Esa máquina de triturar

No sonreímos como Carlitos en este fotograma de Tiempos modernos pero nos desplazamos igual de alienados entre los engranajes de una maquinaria similar a la que Chaplin ideó para su sátira de 1936. El aparato que nos chupó a nosotros ostenta el adjetivo judicial, y sus entrañas trituran la osamenta de los ciudadanos rasos –es decir sin contactos influyentes– que nos atrevemos a reclamar amparo y reparación institucional ante daños sufridos a manos de terceros.

La primera persona del plural remite a mi familia, y el armatoste aludido emana gases tóxicos en la Ciudad Autónoma de Buenos Aires. Para limitar las preocupaciones que puedan provocar estas líneas, aclaro que quedamos atascados a la altura del fuero civil tras algunos amagues de desvío hacia el sector penal.

La burocracia judicial también se asemeja al transformador que Charly García describió en Inconsciente colectivo: «te pide más y más», «te tira atrás», «te consume lo mejor que tenés». A escala personal, hace siete meses engulle el tiempo y el entusiasmo que le dedico a Espectadores desde abril de 2006.

Creí que el receso que me tomé en diciembre repondría la energía necesaria para encarar la temporada 2021 del blog. Sin embargo, la recarga de baterías alcanzó para la redacción de seis artículos: después de este adelanto, no pude escribir más ni reseñas de películas ni aproximaciones al presente del cine argentino.

En cambio adquirí experiencia en redactar cartas documento, denuncias al Ministerio Público Fiscal porteño, correos al (o a un) relator de la Fiscalía Penal, Contravencional y de Faltas N° 8, y varias versiones de la catarsis que los abogados llaman Relato y que los denunciantes legos en la materia llamamos Testimonio. En los distintos tipos de texto conté el mismo conflicto e hice el mismo doble reclamo de sanción y reparación.

El aislamiento anti-covid19 agravó el anquilosamiento de nuestro aparato judicial que hace rato socava la confianza ciudadana. Los datos más recientes de este desmoronamiento fueron relevados en noviembre de 2020 por la consultora Insomnia, a pedido de la agrupación Abogados de Pie. Según el informe que Hernán Cappiello publicó a mediados de febrero en La Nación, el 79 por ciento de los argentinos encuestados –dos mil en total– tiene poco o nada de confianza en la Justicia y sólo uno de cada diez acudió a Ella con la intención de dirimir algún conflicto. La mayoría de estos demandantes calificó la experiencia como «mala» o «muy mala».
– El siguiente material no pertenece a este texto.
(* ===== verification/DeskState.v ===== *)
(** * Sessions, slots and focus: the state

    The invariants of a [Desk] that every transaction keeps: the keys and constraints of
    the sessions and that their rows can be read, the ledgers and the snapshots of the ended
    sessions, the trail of every focus and slot, the record of every applied end, and the
    links of the relays.  Each is proved by [effect]. *)
From S2P Require Import Prelude PyStr PySort PyTime PyJson Codec Canonical Delivery Tickets Desk FocusSlots Focus Capture Sessions DeskSteps.

(** ** Sessions *)

(** A partial key is unique when the rows that share it are the same row. *)
Lemma partial_unique_intro {A I K} (id : A -> I) (p : A -> bool) (key : A -> K) l : NoDup (map id l) ->
  (forall x y, x ∈ l -> y ∈ l -> p x = true -> p y = true -> key x = key y -> id x = id y) -> partial_unique p key l.
Proof.
  unfold partial_unique. induction l as [|x l IH]; intros N H; [apply NoDup_nil_2|]. cbn in N. apply NoDup_cons in N as [X N].
  assert (IH' : NoDup (map key (bfilter p l))) by (apply IH; [done|]; intros y z Y Z; apply H; by right).
  cbn [bfilter]. destruct (p x) eqn:P; [|done]. cbn [map]. apply NoDup_cons. split; [|done]. intros (y & Y & Py & E)%partial_key_elem.
  apply X. rewrite (H x y); try done; [|by left|by right]. by apply (list_elem_of_fmap_2 id).
Qed.

(** The end that a command writes on the row it found. *)
Definition ending (d : Desk) (s' s : SessionRow) : Prop :=
  is_open s = true /\ non_agent s = true /\ exists e app m, s' = set_end SEnded (end_columns e app) app s /\
  en_capture_ids e = _load_session_artifact_ids d (bs_id s) /\ _to_model s' app None = Ok m.
(** The binding of an open session to a free open slot of its project. *)
Definition binding (d : Desk) (s' s : SessionRow) : Prop :=
  is_open s = true /\ non_agent s = true /\ bs_slot_id s = None /\ exists slot app, s' = set_slot (fs_id slot) app s /\
  slot_of d (fs_id slot) = Some slot /\ slot_is_open slot = true /\ same_project (fs_project_key slot) s /\
  any (bound_to (fs_id slot)) (dk_sessions d) = false.
Definition change (d : Desk) (s' s : SessionRow) : Prop :=
  session_row_ok s' = true /\ (same_life s' s \/ closing s' s \/ ending d s' s \/ binding d s' s).

(** What an effect other than a purge may do to the table of sessions. *)
Definition sessions_kept (d d' : Desk) : Prop :=
  (exists f, dk_sessions d' = map f (dk_sessions d) /\ (forall s, s ∈ dk_sessions d -> f s = s \/ change d (f s) s) /\
     ((exists id, forall s, bs_id s <> id -> f s = s) \/ forall s, s ∈ dk_sessions d -> bs_slot_id (f s) = bs_slot_id s)) \/
  (exists row, dk_sessions d' = dk_sessions d ++ [row] /\ birth d row /\ insert_session d row = Ok d').
(** A purge, of the sessions and their connections. *)
Definition purging (d d' : Desk) : Prop :=
  exists ids : list uuid, (forall s, s ∈ dk_sessions d -> bs_id s ∈ ids -> exists cutoff, purgeable d cutoff s = true) /\
    d' = with_connections (with_sessions d (bfilter (fun s => negb (bool_decide (bs_id s ∈ ids))) (dk_sessions d)))
           (bfilter (fun c => negb (bool_decide (cx_session_id c ∈ ids))) (dk_connections d)).

Lemma unchanged_sessions d d' : dk_sessions d' = dk_sessions d -> sessions_kept d d'.
Proof. intros E. left. exists (fun s => s). rewrite map_id. split_and!; [done|by left|by right]. Qed.

Lemma updated_sessions d p f rows d' : update_sessions d p f = Ok (rows, d') ->
  (forall s, s ∈ dk_sessions d -> p s = true -> session_row_ok (f s) = true -> change d (f s) s) ->
  (forall s, s ∈ dk_sessions d -> p s = true -> bs_slot_id (f s) = bs_slot_id s) -> sessions_kept d d'.
Proof.
  unfold update_sessions. intros H C Sl. inv_cmd. subst. left. eexists. split; [reflexivity|]. split; cycle 1.
  { right. intros s S. cbv beta. destruct (p s) eqn:P; [by apply Sl|done]. }
  intros s S. cbv beta. destruct (p s) eqn:P; [right|by left].
  apply C; [done..|]. eapply all_true in H0; [exact H0|]. apply list_elem_of_fmap. exists s. split; [done|]. by apply elem_of_bfilter.
Qed.

Lemma updated_session d id s f row d' : NoDup (map bs_id (dk_sessions d)) -> session_of d id = Some s -> update_session d id f = Ok (row, d') ->
  (session_row_ok (f s) = true -> change d (f s) s) -> sessions_kept d d'.
Proof.
  intros N S U C. destruct (update_session_row _ _ _ _ _ _ S U) as (_ & -> & A). left. eexists. split; [reflexivity|].
  pose proof (session_of_Some _ _ _ S) as [Si J]. split.
  - intros x X. cbv beta. destruct (bs_id x =? id) eqn:I; [right|by left]. apply Z.eqb_eq in I.
    assert (x = s) as -> by (apply (session_unique d); [done..|congruence]). apply C. eapply all_true in A; [exact A|].
    apply list_elem_of_fmap. exists s. split; [done|]. apply elem_of_bfilter. by rewrite J, Z.eqb_refl.
  - left. exists id. intros x X. cbv beta. by apply Z.eqb_neq in X as ->.
Qed.

Lemma ended_sessions d d1 app id key s m e ended d' : NoDup (map bs_id (dk_sessions d)) -> holds d app id key s m ->
  _mark_ended d1 app (id_of m) e = Ok (ended, d') ->
  dk_sessions d1 = dk_sessions d -> en_capture_ids e = _load_session_artifact_ids d (id_of m) -> sessions_kept d d'.
Proof.
  intros N Hs M E C. destruct (holds_Ok _ _ _ _ _ _ Hs) as (S & Is & I & O & A & _). rewrite I in *.
  assert (session_of d1 id = Some s) as S1 by (unfold session_of; by rewrite E).
  destruct (mark_ended_row _ _ _ _ _ _ _ S1 M) as (-> & _ & _ & R & T). left. rewrite <- E. eexists. split; [reflexivity|].
  split; [|left; exists id; intros x X; cbv beta; by apply Z.eqb_neq in X as ->]. intros x X. cbv beta. destruct (bs_id x =? id) eqn:J; [right|by left]. apply Z.eqb_eq in J. rewrite E in X.
  assert (x = s) as -> by (apply (session_unique d); [done|done|by apply session_of_Some in S as []|congruence]).
  split; [done|]. right. right. left. split; [done|]. split; [done|]. exists e, app, ended. split; [done|]. by rewrite Is.
Qed.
En esta entrevista que le concedió a Tiempo Argentino a fines de 2020, el legislador porteño Leandro Santoro preguntó «quién conoce a alguien que haya resuelto sus problemas en la justicia de la Ciudad». A casi un año de lidiar sin éxito con la atención digital, telefónica y presencial del Ministerio Público Fiscal de la CABA, comparto la inquietud y aclaro por las dudas: la expresión sin éxito significa sin respuestas precisas a nuestras denuncias más allá del comentario «honesto» del mencionado relator: «todo lo que están haciendo (es decir, presentar datos, audios, textos, documentación oficial contra los denunciados) no sirve para nada».

En lugar de desalentarnos, declaraciones como ésta o como el comentario «Este país es un chiste» en boca de un agente de la Policía porteña refuerzan nuestro empecinamiento en reclamar un límite institucional a quienes dañaron nuestra salud física y mental, así como nuestro patrimonio. Esta determinación demanda una actividad absorbente en detrimento de las actualizaciones de Espectadores.

Cuando la maquinaria judicial nos libere, ojalá menos averiados que Carlitos una vez que abandonó la fábrica moderna, volveré a ocuparme de mi querido blog. Hasta entonces me despido de los lectores.